■ WORK INSTRUCTIONS ■
The expected answer is the set of lines in the data below between the line holding "destruct (process_job_spec _" and the line holding "by rewrite Hget.", inclusive, written out exactly.
• • •
(** Modelled from the spec: the place database (the srrg_hbst tree behind
    [_place_database]) is an external collaborator.  It holds the descriptor
    sets added so far, one per local map, in order; its search is opaque and
    is the interface [hbst_match]: the matches of a query descriptor set
    against one stored descriptor set, within a maximum distance. *)
Class PlaceMatcher := {
  hbst_match : list HBSTMatchable -> list HBSTMatchable -> real -> list Match.t
}.

Abbreviation HBSTTree := (list (list HBSTMatchable)) (only parsing).

(** Modelled from the spec: [size()], the number of descriptor sets added. *)
Definition tree_size (tree : HBSTTree) : Count := N.of_nat (length tree).

(** Modelled from the spec: [add(descriptors)]. *)
Definition tree_add (tree : HBSTTree) (matchables : list HBSTMatchable) : HBSTTree :=
  tree ++ [matchables].

(** Modelled from the spec: [matchAndAdd(descriptors, matches, distance)]
    returns one match vector per descriptor set stored before the call,
    keyed by its index, and stores the query set. *)
Definition tree_matchAndAdd `{PlaceMatcher} (tree : HBSTTree)
    (matchables : list HBSTMatchable) (maximum_distance : real)
    : list (list Match.t) * HBSTTree :=
  (map (fun reference => hbst_match reference matchables maximum_distance) tree,
   tree ++ [matchables]).

Record Relocalizer := {
  _parameters : RelocalizerParameters;
  _added_local_maps : list LocalMap;
  _place_database : HBSTTree;
  _closures : list Closure.t;
  _mask_id_references_for_correspondences : gset N
}.

Definition with_added_local_maps (v : list LocalMap) (r : Relocalizer) : Relocalizer :=
  {| _parameters := _parameters r; _added_local_maps := v;
     _place_database := _place_database r; _closures := _closures r;
     _mask_id_references_for_correspondences := _mask_id_references_for_correspondences r |}.

Definition with_place_database (v : HBSTTree) (r : Relocalizer) : Relocalizer :=
  {| _parameters := _parameters r; _added_local_maps := _added_local_maps r;
     _place_database := v; _closures := _closures r;
     _mask_id_references_for_correspondences := _mask_id_references_for_correspondences r |}.

Definition with_closures (v : list Closure.t) (r : Relocalizer) : Relocalizer :=
  {| _parameters := _parameters r; _added_local_maps := _added_local_maps r;
     _place_database := _place_database r; _closures := v;
     _mask_id_references_for_correspondences := _mask_id_references_for_correspondences r |}.

Definition with_mask (v : gset N) (r : Relocalizer) : Relocalizer :=
  {| _parameters := _parameters r; _added_local_maps := _added_local_maps r;
     _place_database := _place_database r; _closures := _closures r;
     _mask_id_references_for_correspondences := v |}.

(** What a call can observably do besides changing the relocalizer. *)
Inductive Event :=
| DatabaseAdd (matchables : list HBSTMatchable)
| DatabaseMatchAndAdd (matchables : list HBSTMatchable)
| StdinGetChar.

(** How a call ends. *)
Inductive Outcome (A : Type) :=
| Returned (a : A)
| ThrownOutOfRange      (* [std::map::at] on a missing key *)
| UndefinedBehaviour.   (* [operator[]] beyond the end of a vector *)
Arguments Returned {A} a.
Arguments ThrownOutOfRange {A}.
Arguments UndefinedBehaviour {A}.

(** The constructor: [_added_local_maps.clear(); clear();]. *)
Definition Relocalizer_new (parameters_ : RelocalizerParameters) : Relocalizer :=
  {| _parameters := parameters_; _added_local_maps := [];
     _place_database := []; _closures := [];
     _mask_id_references_for_correspondences := ∅ |}.

(** [Relocalizer::clear]. *)
Definition Relocalizer_clear (r : Relocalizer) : Relocalizer :=
  with_mask ∅ (with_closures [] r).

(** [Relocalizer::configure] (lines 11-20), on the members the model has:
    the local maps added so far are forgotten and [clear] is called; the
    place database is not touched.  The aligner unit the function allocates
    is used by [registerClosures] only. *)
Definition Relocalizer_configure (r : Relocalizer) : Relocalizer :=
  Relocalizer_clear (with_added_local_maps [] r).

(** The counting loop of [_getCorrespondenceNN] (lines 183-196): [counts] is
    the multiset of reference identifiers seen outside the mask, [match_best]
    and [count_best] the best candidate and count so far. *)
Fixpoint count_candidates (mask : gset N) (matches_ : list Candidate.t)
    (counts : gmultiset N) (match_best : option Candidate.t) (count_best : Count)
    : option Candidate.t * Count :=
  match matches_ with
  | [] => (match_best, count_best)
  | match_ :: rest =>
      let id := identifier (Candidate.reference match_) in
      if bool_decide (id ∈ mask)
      then count_candidates mask rest counts match_best count_best
      else
        let counts := {[+ id +]} ⊎ counts in
        let count_current := N.of_nat (multiplicity id counts) in
        if (count_best <? count_current)%N
        then count_candidates mask rest counts (Some match_) count_current
        else count_candidates mask rest counts match_best count_best
  end.

(** [Relocalizer::_getCorrespondenceNN]. *)
Definition _getCorrespondenceNN (matches_ : list Candidate.t) (r : Relocalizer)
    : option Correspondence.t * Relocalizer :=
  let '(match_best, count_best) :=
    count_candidates (_mask_id_references_for_correspondences r) matches_ ∅ None 0%N in
  match match_best with
  | Some best =>
      if (minimum_matches_per_correspondence (_parameters r) <? count_best)%N
      then
        (Some {| Correspondence.query := Candidate.query best;
                 Correspondence.reference := Candidate.reference best;
                 Correspondence.matching_count := count_best;
                 Correspondence.matching_ratio :=
                   (real_of_count count_best
                    / real_of_count (N.of_nat (length matches_)))%Q |},
         with_mask ({[ identifier (Candidate.reference best) ]}
                    ∪ _mask_id_references_for_correspondences r) r)
      else (None, r)
  | None => (None, r)
  end.

(** Lines 82-91: append to the candidates of the key, or start a new entry
    at the key's place in the order. *)
Fixpoint candidate_map_add (key : Identifier) (candidate : Candidate.t)
    (m : CandidateMap) : CandidateMap :=
  match m with
  | [] => [(key, [candidate])]
  | (k, candidates) :: rest =>
      if (key =? k)%N then (k, candidates ++ [candidate]) :: rest
      else if (key <? k)%N then (key, [candidate]) :: m
      else (k, candidates) :: candidate_map_add key candidate rest
  end.

(** [std::map::at] on a candidate map: the candidates stored under the key,
    if any. *)
Fixpoint candidate_map_at (key : Identifier) (m : CandidateMap)
    : option (list Candidate.t) :=
  match m with
  | [] => None
  | (k, candidates) :: rest =>
      if (key =? k)%N then Some candidates else candidate_map_at key rest
  end.

(** Lines 72-92: organise the matches per query landmark. *)
Definition group_matches (multiple_matches_mixed : list Match.t) : CandidateMap :=
  fold_left
    (fun m match_ =>
       candidate_map_add (identifier (Match.object_query match_))
         {| Candidate.query := Match.object_query match_;
            Candidate.reference := Match.object_reference match_;
            Candidate.distance := Match.distance match_ |} m)
    multiple_matches_mixed [].

(** Lines 104-111: one resolution per query landmark, in key order. *)
Fixpoint resolve_correspondences (multiple_matches_per_landmark : CandidateMap)
    (correspondences : list Correspondence.t) (r : Relocalizer)
    : list Correspondence.t * Relocalizer :=
  match multiple_matches_per_landmark with
  | [] => (correspondences, r)
  | (_, multiple_matches) :: rest =>
      let '(correspondence, r) := _getCorrespondenceNN multiple_matches r in
      match correspondence with
      | Some c => resolve_correspondences rest (correspondences ++ [c]) r
      | None => resolve_correspondences rest correspondences r
      end
  end.
(** The tuple receiver answers from the tuples it was handed before (oldest
    first) and the tuple at hand; [false] says that it takes no more. *)
Record DestReceiver := mkDest {
  receiveSlot : list TupleTableSlot -> TupleTableSlot -> bool
}.

Record EState := mkEState {
  es_direction : ScanDirection;
  es_processed : Z;
  es_top_eflags : Z;
  es_junkFilter : option (TupleTableSlot -> TupleTableSlot)
}.

Record PlannedStmt := mkPlannedStmt {
  hasReturning : bool;
  parallelModeNeeded : bool
}.

(** [planstate] is the list of tuples ExecProcNode returns, in order, before
    it returns NULL; [totaltime] tells whether the instrumentation pointer
    is set. *)
Record QueryDesc := mkQueryDesc {
  operation : CmdType;
  plannedstmt : PlannedStmt;
  dest : DestReceiver;
  estate : EState;
  planstate : list TupleTableSlot;
  totaltime : bool
}.

(** The functions an [ExecutorRun_hook] can point to. *)
Inductive ExecutorRun_hook_type :=
  | hook_sentinel_ExecutorRun
  | hook_of_other_module (id : nat).

(** The file's static variables. *)
Record Globals := mkGlobals {
  abort_statement_only : bool;
  relation_oid : Z;
  col_no : Z;
  elevel : Z;
  prev_ExecutorRun_hook : option ExecutorRun_hook_type
}.
(** C2.  When the fetch of the seed URL fails, the job ends [failed]
    and no other URL is fetched.  When the fetch of a later URL fails,
    the loop marks the URL visited, leaves the records and the page
    counter as they are and goes on with the rest of the frontier; and
    whatever fetches fail, a crawl that passed the gate returns its
    records without raising. *)
Theorem fetch_error_fatal_for_seed_only :
  (∀ d job_id job,
     jobs d !! job_id = Some job →
     requests_get (job_url job) = None →
     ∃ job', jobs (process_job d job_id).1 !! job_id = Some job'
       ∧ job_status job' = failed
       ∧ ∀ u, HttpGet u ∈ (process_job d job_id).2 → u = job_url job)
  ∧ (∀ mode selectors max_pages st current_url rest fuel,
       urls_to_visit st = current_url :: rest →
       (pages_scraped st < max_pages)%Z →
       current_url ∉ visited_urls st →
       requests_get current_url = None →
       crawl_loop (S fuel) mode selectors max_pages st
       = crawl_loop fuel mode selectors max_pages
           {| all_results := all_results st;
              visited_urls := visited_urls st ∪ {[current_url]};
              urls_to_visit := rest;
              pages_scraped := pages_scraped st;
              fetched := fetched st ++ [current_url] |})
  ∧ (∀ url mode selectors crawl_depth max_pages,
       (check_robots url).2 = true → (is_safe_url url).2 = true →
       (scrape_url url mode selectors crawl_depth max_pages).2
       = Ok (all_results (crawl url mode selectors max_pages))
       ∧ loop_cond max_pages (crawl url mode selectors max_pages) = false).
Proof.
  split_and!.
  - intros d job_id job Hjob Hget.
    destruct (process_job_spec _ _ _ Hjob) as (job' & Hjob' & _ & Hev & Hout & _).
    exists job'. split; [done|]. rewrite Hev. unfold job_scrape in *.
    set (mp := int_or (job_max_pages job) 1) in *.
    set (cd := int_or (job_crawl_depth job) 0) in *.
    destruct (crawl_seed_fails (job_url job) (job_mode job) (job_selectors job) mp Hget)
      as [Hnone Hfetched].
    destruct ((check_robots (job_url job)).2) eqn:Hrobots;
      [destruct ((is_safe_url (job_url job)).2) eqn:Hsafe|].
    + rewrite (scrape_url_allowed _ _ _ cd mp Hrobots Hsafe) in Hout |- *.
      cbn [fst snd] in *. rewrite Hnone in Hout. destruct Hout as (Hst & _).
      split; [done|]. intros u Hu.
      apply elem_of_app in Hu as [Hu|Hu]; [|apply elem_of_app in Hu as [Hu|Hu]].
      * rewrite check_robots_events in Hu. by apply list_elem_of_singleton in Hu.
      * apply http_get_filter in Hu. rewrite is_safe_url_events in Hu.
        by apply elem_of_nil in Hu.
      * apply list_elem_of_fmap in Hu as (u' & [= ->] & Hu').
        destruct Hfetched as [Hf|Hf]; rewrite Hf in Hu'.
        -- by apply list_elem_of_singleton in Hu'.
        -- by apply elem_of_nil in Hu'.
    + destruct (scrape_url_denied (job_url job) (job_mode job) (job_selectors job) cd mp)
        as [[msg Hmsg] Hnoget]; [by right|].
      rewrite Hmsg in Hout. destruct Hout as (Hst & _). split; [done|].
      intros u Hu. apply http_get_filter in Hu. rewrite Hnoget in Hu.
      by apply elem_of_nil in Hu.
    + destruct (scrape_url_denied (job_url job) (job_mode job) (job_selectors job) cd mp)
        as [[msg Hmsg] Hnoget]; [by left|].
      rewrite Hmsg in Hout. destruct Hout as (Hst & _). split; [done|].
      intros u Hu. apply http_get_filter in Hu. rewrite Hnoget in Hu.
      by apply elem_of_nil in Hu.
  - intros mode selectors max_pages st current_url rest fuel Hfrontier Hpages Hnew Hget.
    simpl. unfold loop_cond, loop_body. rewrite Hfrontier. simpl.
    destruct (Z.ltb_spec (pages_scraped st) max_pages) as [_|]; [|lia].
    destruct (bool_decide_reflect (current_url ∈ visited_urls st)); [done|].
    by rewrite Hget.
  - intros url mode selectors crawl_depth max_pages Hrobots Hsafe.
    split; [by rewrite scrape_url_allowed|apply crawl_exits].
Qed.
Lemma SectionNumbers_str_spec (node : SectionNumbers) (s : str) :
  SectionNumbers_ok node -> SectionNumbers_str node = Ok s ->
  SectionNumbers_process s = Built (Some node).
Proof.
  destruct node as [ns]. unfold SectionNumbers_ok, SectionNumbers_str. cbn [numbers].
  intros [Hne Hok].
  destruct (mapM SectionNumber_str ns) as [texts|] eqn:Em; cbn [rbind]; [|discriminate].
  intros [= <-]. rewrite Forall_forall in Hok.
  pose proof (@mapM_Forall _ _ SectionNumber_str
                (fun t => SectionNumber_check t = true) _ _ Em
                (fun n t Hn Ht => proj1 (@SectionNumber_str_spec n t (Hok n Hn) Ht)))
    as Hchecks.
  pose proof (@mapM_omapM _ _ SectionNumber_str SectionNumber_parse _ _ Em
                (fun n t Hn Ht => proj2 (@SectionNumber_str_spec n t (Hok n Hn) Ht)))
    as Hparse.
  destruct texts as [|t ts].
  { destruct ns; [congruence|]. cbn [mapM] in Em.
    destruct (SectionNumber_str s); [|discriminate].
    destruct (mapM SectionNumber_str ns); discriminate. }
  unfold SectionNumbers_process, SectionNumbers_check.
  change (list_ascii_of_string ", ") with (","%char :: list_ascii_of_string " ").
  rewrite str_split_str_join.
  - assert (Hall : existsb (fun number => negb (SectionNumber_check number)) (t :: ts)
                   = false).
    { apply not_true_is_false. intros H. apply existsb_exists in H as (x & Hx & Hc).
      rewrite Forall_forall in Hchecks. rewrite (Hchecks x Hx) in Hc. discriminate. }
    rewrite Hall. unfold SectionNumbers_assemble.
    match goal with
    | |- obind (obind ?x _) _ = _ =>
        replace x with (Built ns) by (symmetry; exact Hparse)
    end.
    reflexivity.
  - apply Forall_impl with (P := fun t => SectionNumber_check t = true);
      [|exact Hchecks].
    apply SectionNumber_check_no_comma.
Qed.

Lemma Ok_inj (A : Type) (a b : A) : Ok a = Ok b -> a = b.
Proof. intros [= ->]. reflexivity. Qed.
• • •
■ ANSWER BOX ■
    destruct (process_job_spec _ _ _ Hjob) as (job' & Hjob' & _ & Hev & Hout & _).
    exists job'. split; [done|]. rewrite Hev. unfold job_scrape in *.
    set (mp := int_or (job_max_pages job) 1) in *.
    set (cd := int_or (job_crawl_depth job) 0) in *.
    destruct (crawl_seed_fails (job_url job) (job_mode job) (job_selectors job) mp Hget)
      as [Hnone Hfetched].
    destruct ((check_robots (job_url job)).2) eqn:Hrobots;
      [destruct ((is_safe_url (job_url job)).2) eqn:Hsafe|].
    + rewrite (scrape_url_allowed _ _ _ cd mp Hrobots Hsafe) in Hout |- *.
      cbn [fst snd] in *. rewrite Hnone in Hout. destruct Hout as (Hst & _).
      split; [done|]. intros u Hu.
      apply elem_of_app in Hu as [Hu|Hu]; [|apply elem_of_app in Hu as [Hu|Hu]].
      * rewrite check_robots_events in Hu. by apply list_elem_of_singleton in Hu.
      * apply http_get_filter in Hu. rewrite is_safe_url_events in Hu.
        by apply elem_of_nil in Hu.
      * apply list_elem_of_fmap in Hu as (u' & [= ->] & Hu').
        destruct Hfetched as [Hf|Hf]; rewrite Hf in Hu'.
        -- by apply list_elem_of_singleton in Hu'.
        -- by apply elem_of_nil in Hu'.
    + destruct (scrape_url_denied (job_url job) (job_mode job) (job_selectors job) cd mp)
        as [[msg Hmsg] Hnoget]; [by right|].
      rewrite Hmsg in Hout. destruct Hout as (Hst & _). split; [done|].
      intros u Hu. apply http_get_filter in Hu. rewrite Hnoget in Hu.
      by apply elem_of_nil in Hu.
    + destruct (scrape_url_denied (job_url job) (job_mode job) (job_selectors job) cd mp)
        as [[msg Hmsg] Hnoget]; [by left|].
      rewrite Hmsg in Hout. destruct Hout as (Hst & _). split; [done|].
      intros u Hu. apply http_get_filter in Hu. rewrite Hnoget in Hu.
      by apply elem_of_nil in Hu.
  - intros mode selectors max_pages st current_url rest fuel Hfrontier Hpages Hnew Hget.
    simpl. unfold loop_cond, loop_body. rewrite Hfrontier. simpl.
    destruct (Z.ltb_spec (pages_scraped st) max_pages) as [_|]; [|lia].
    destruct (bool_decide_reflect (current_url ∈ visited_urls st)); [done|].
    by rewrite Hget.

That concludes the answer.